§ Assignment
Starting from the first line below, repeat the data exactly through to the last.

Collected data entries
========================================

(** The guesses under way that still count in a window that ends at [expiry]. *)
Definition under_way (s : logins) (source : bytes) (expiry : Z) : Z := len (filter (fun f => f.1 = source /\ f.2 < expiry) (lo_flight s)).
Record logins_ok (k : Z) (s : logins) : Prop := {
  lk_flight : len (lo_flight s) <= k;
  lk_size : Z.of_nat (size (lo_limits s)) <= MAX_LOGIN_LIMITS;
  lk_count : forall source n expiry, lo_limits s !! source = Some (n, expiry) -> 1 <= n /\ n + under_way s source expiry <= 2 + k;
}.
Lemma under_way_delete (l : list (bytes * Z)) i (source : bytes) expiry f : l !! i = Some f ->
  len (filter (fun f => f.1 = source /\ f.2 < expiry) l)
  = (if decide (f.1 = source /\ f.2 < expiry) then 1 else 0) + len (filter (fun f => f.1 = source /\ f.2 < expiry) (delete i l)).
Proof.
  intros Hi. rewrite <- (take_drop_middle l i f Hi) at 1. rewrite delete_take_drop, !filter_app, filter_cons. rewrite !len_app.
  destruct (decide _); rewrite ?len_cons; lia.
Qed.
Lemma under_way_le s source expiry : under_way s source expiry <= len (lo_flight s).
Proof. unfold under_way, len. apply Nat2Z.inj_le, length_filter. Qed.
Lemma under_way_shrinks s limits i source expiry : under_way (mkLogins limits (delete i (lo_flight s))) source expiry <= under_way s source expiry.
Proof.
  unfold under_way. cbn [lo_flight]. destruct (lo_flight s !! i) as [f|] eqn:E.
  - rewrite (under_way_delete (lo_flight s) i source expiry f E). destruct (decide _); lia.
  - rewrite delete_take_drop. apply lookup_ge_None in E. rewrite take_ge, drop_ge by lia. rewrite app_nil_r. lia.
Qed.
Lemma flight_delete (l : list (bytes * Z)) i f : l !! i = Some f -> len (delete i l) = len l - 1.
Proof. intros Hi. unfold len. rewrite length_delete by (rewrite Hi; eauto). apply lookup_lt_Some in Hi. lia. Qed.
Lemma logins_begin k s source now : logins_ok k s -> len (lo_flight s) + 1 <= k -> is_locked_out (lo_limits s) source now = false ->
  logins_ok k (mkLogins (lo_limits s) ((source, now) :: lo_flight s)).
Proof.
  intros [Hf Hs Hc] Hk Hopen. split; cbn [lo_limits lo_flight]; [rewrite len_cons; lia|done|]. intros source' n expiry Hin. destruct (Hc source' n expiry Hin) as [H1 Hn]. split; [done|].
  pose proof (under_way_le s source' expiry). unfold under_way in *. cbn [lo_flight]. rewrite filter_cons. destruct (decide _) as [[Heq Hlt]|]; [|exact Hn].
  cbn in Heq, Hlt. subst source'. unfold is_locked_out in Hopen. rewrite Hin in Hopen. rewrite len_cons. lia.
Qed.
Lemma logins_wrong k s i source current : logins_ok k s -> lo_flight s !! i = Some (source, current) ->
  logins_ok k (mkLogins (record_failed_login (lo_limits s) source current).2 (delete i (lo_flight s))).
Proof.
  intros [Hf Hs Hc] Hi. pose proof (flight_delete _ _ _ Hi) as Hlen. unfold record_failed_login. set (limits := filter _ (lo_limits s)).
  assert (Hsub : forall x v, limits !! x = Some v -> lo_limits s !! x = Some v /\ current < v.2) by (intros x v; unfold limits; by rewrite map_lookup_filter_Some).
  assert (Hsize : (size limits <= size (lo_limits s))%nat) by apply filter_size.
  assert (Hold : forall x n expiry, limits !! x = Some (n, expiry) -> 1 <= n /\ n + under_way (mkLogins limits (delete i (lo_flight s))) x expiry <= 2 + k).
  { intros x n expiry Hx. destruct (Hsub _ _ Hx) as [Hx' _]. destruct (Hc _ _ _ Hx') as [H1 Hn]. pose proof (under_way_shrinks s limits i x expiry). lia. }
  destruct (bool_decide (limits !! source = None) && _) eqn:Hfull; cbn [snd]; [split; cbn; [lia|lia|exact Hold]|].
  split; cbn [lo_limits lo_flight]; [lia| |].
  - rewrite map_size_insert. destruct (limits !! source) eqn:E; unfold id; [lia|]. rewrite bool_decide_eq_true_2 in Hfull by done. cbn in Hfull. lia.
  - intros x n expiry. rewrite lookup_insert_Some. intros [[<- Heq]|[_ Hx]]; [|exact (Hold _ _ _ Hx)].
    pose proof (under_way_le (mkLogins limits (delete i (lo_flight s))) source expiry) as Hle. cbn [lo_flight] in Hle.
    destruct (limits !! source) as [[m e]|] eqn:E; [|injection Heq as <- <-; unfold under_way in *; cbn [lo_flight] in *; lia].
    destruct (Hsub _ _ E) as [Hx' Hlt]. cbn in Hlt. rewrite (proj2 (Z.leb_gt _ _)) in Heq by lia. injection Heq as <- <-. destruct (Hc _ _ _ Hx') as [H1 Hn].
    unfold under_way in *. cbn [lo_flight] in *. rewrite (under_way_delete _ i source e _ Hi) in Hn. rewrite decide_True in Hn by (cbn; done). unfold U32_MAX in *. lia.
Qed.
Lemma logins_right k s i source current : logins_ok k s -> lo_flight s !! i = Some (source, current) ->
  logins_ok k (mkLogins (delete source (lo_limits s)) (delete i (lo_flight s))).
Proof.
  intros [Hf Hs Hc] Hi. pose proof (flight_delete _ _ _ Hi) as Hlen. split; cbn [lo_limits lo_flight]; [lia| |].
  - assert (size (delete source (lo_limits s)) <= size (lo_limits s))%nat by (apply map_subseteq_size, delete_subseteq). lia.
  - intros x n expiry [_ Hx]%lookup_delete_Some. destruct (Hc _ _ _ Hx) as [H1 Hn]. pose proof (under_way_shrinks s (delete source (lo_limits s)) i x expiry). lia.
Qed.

========================================

§ Answer area
(** The guesses under way that still count in a window that ends at [expiry]. *)
Definition under_way (s : logins) (source : bytes) (expiry : Z) : Z := len (filter (fun f => f.1 = source /\ f.2 < expiry) (lo_flight s)).
Record logins_ok (k : Z) (s : logins) : Prop := {
  lk_flight : len (lo_flight s) <= k;
  lk_size : Z.of_nat (size (lo_limits s)) <= MAX_LOGIN_LIMITS;
  lk_count : forall source n expiry, lo_limits s !! source = Some (n, expiry) -> 1 <= n /\ n + under_way s source expiry <= 2 + k;
}.
Lemma under_way_delete (l : list (bytes * Z)) i (source : bytes) expiry f : l !! i = Some f ->
  len (filter (fun f => f.1 = source /\ f.2 < expiry) l)
  = (if decide (f.1 = source /\ f.2 < expiry) then 1 else 0) + len (filter (fun f => f.1 = source /\ f.2 < expiry) (delete i l)).
Proof.
  intros Hi. rewrite <- (take_drop_middle l i f Hi) at 1. rewrite delete_take_drop, !filter_app, filter_cons. rewrite !len_app.
  destruct (decide _); rewrite ?len_cons; lia.
Qed.
Lemma under_way_le s source expiry : under_way s source expiry <= len (lo_flight s).
Proof. unfold under_way, len. apply Nat2Z.inj_le, length_filter. Qed.
Lemma under_way_shrinks s limits i source expiry : under_way (mkLogins limits (delete i (lo_flight s))) source expiry <= under_way s source expiry.
Proof.
  unfold under_way. cbn [lo_flight]. destruct (lo_flight s !! i) as [f|] eqn:E.
  - rewrite (under_way_delete (lo_flight s) i source expiry f E). destruct (decide _); lia.
  - rewrite delete_take_drop. apply lookup_ge_None in E. rewrite take_ge, drop_ge by lia. rewrite app_nil_r. lia.
Qed.
Lemma flight_delete (l : list (bytes * Z)) i f : l !! i = Some f -> len (delete i l) = len l - 1.
Proof. intros Hi. unfold len. rewrite length_delete by (rewrite Hi; eauto). apply lookup_lt_Some in Hi. lia. Qed.
Lemma logins_begin k s source now : logins_ok k s -> len (lo_flight s) + 1 <= k -> is_locked_out (lo_limits s) source now = false ->
  logins_ok k (mkLogins (lo_limits s) ((source, now) :: lo_flight s)).
Proof.
  intros [Hf Hs Hc] Hk Hopen. split; cbn [lo_limits lo_flight]; [rewrite len_cons; lia|done|]. intros source' n expiry Hin. destruct (Hc source' n expiry Hin) as [H1 Hn]. split; [done|].
  pose proof (under_way_le s source' expiry). unfold under_way in *. cbn [lo_flight]. rewrite filter_cons. destruct (decide _) as [[Heq Hlt]|]; [|exact Hn].
  cbn in Heq, Hlt. subst source'. unfold is_locked_out in Hopen. rewrite Hin in Hopen. rewrite len_cons. lia.
Qed.
Lemma logins_wrong k s i source current : logins_ok k s -> lo_flight s !! i = Some (source, current) ->
  logins_ok k (mkLogins (record_failed_login (lo_limits s) source current).2 (delete i (lo_flight s))).
Proof.
  intros [Hf Hs Hc] Hi. pose proof (flight_delete _ _ _ Hi) as Hlen. unfold record_failed_login. set (limits := filter _ (lo_limits s)).
  assert (Hsub : forall x v, limits !! x = Some v -> lo_limits s !! x = Some v /\ current < v.2) by (intros x v; unfold limits; by rewrite map_lookup_filter_Some).
  assert (Hsize : (size limits <= size (lo_limits s))%nat) by apply filter_size.
  assert (Hold : forall x n expiry, limits !! x = Some (n, expiry) -> 1 <= n /\ n + under_way (mkLogins limits (delete i (lo_flight s))) x expiry <= 2 + k).
  { intros x n expiry Hx. destruct (Hsub _ _ Hx) as [Hx' _]. destruct (Hc _ _ _ Hx') as [H1 Hn]. pose proof (under_way_shrinks s limits i x expiry). lia. }
  destruct (bool_decide (limits !! source = None) && _) eqn:Hfull; cbn [snd]; [split; cbn; [lia|lia|exact Hold]|].
  split; cbn [lo_limits lo_flight]; [lia| |].
  - rewrite map_size_insert. destruct (limits !! source) eqn:E; unfold id; [lia|]. rewrite bool_decide_eq_true_2 in Hfull by done. cbn in Hfull. lia.
  - intros x n expiry. rewrite lookup_insert_Some. intros [[<- Heq]|[_ Hx]]; [|exact (Hold _ _ _ Hx)].
    pose proof (under_way_le (mkLogins limits (delete i (lo_flight s))) source expiry) as Hle. cbn [lo_flight] in Hle.
    destruct (limits !! source) as [[m e]|] eqn:E; [|injection Heq as <- <-; unfold under_way in *; cbn [lo_flight] in *; lia].
    destruct (Hsub _ _ E) as [Hx' Hlt]. cbn in Hlt. rewrite (proj2 (Z.leb_gt _ _)) in Heq by lia. injection Heq as <- <-. destruct (Hc _ _ _ Hx') as [H1 Hn].
    unfold under_way in *. cbn [lo_flight] in *. rewrite (under_way_delete _ i source e _ Hi) in Hn. rewrite decide_True in Hn by (cbn; done). unfold U32_MAX in *. lia.
Qed.
Lemma logins_right k s i source current : logins_ok k s -> lo_flight s !! i = Some (source, current) ->
  logins_ok k (mkLogins (delete source (lo_limits s)) (delete i (lo_flight s))).
Proof.
  intros [Hf Hs Hc] Hi. pose proof (flight_delete _ _ _ Hi) as Hlen. split; cbn [lo_limits lo_flight]; [lia| |].
  - assert (size (delete source (lo_limits s)) <= size (lo_limits s))%nat by (apply map_subseteq_size, delete_subseteq). lia.
  - intros x n expiry [_ Hx]%lookup_delete_Some. destruct (Hc _ _ _ Hx) as [H1 Hn]. pose proof (under_way_shrinks s (delete source (lo_limits s)) i x expiry). lia.
Qed.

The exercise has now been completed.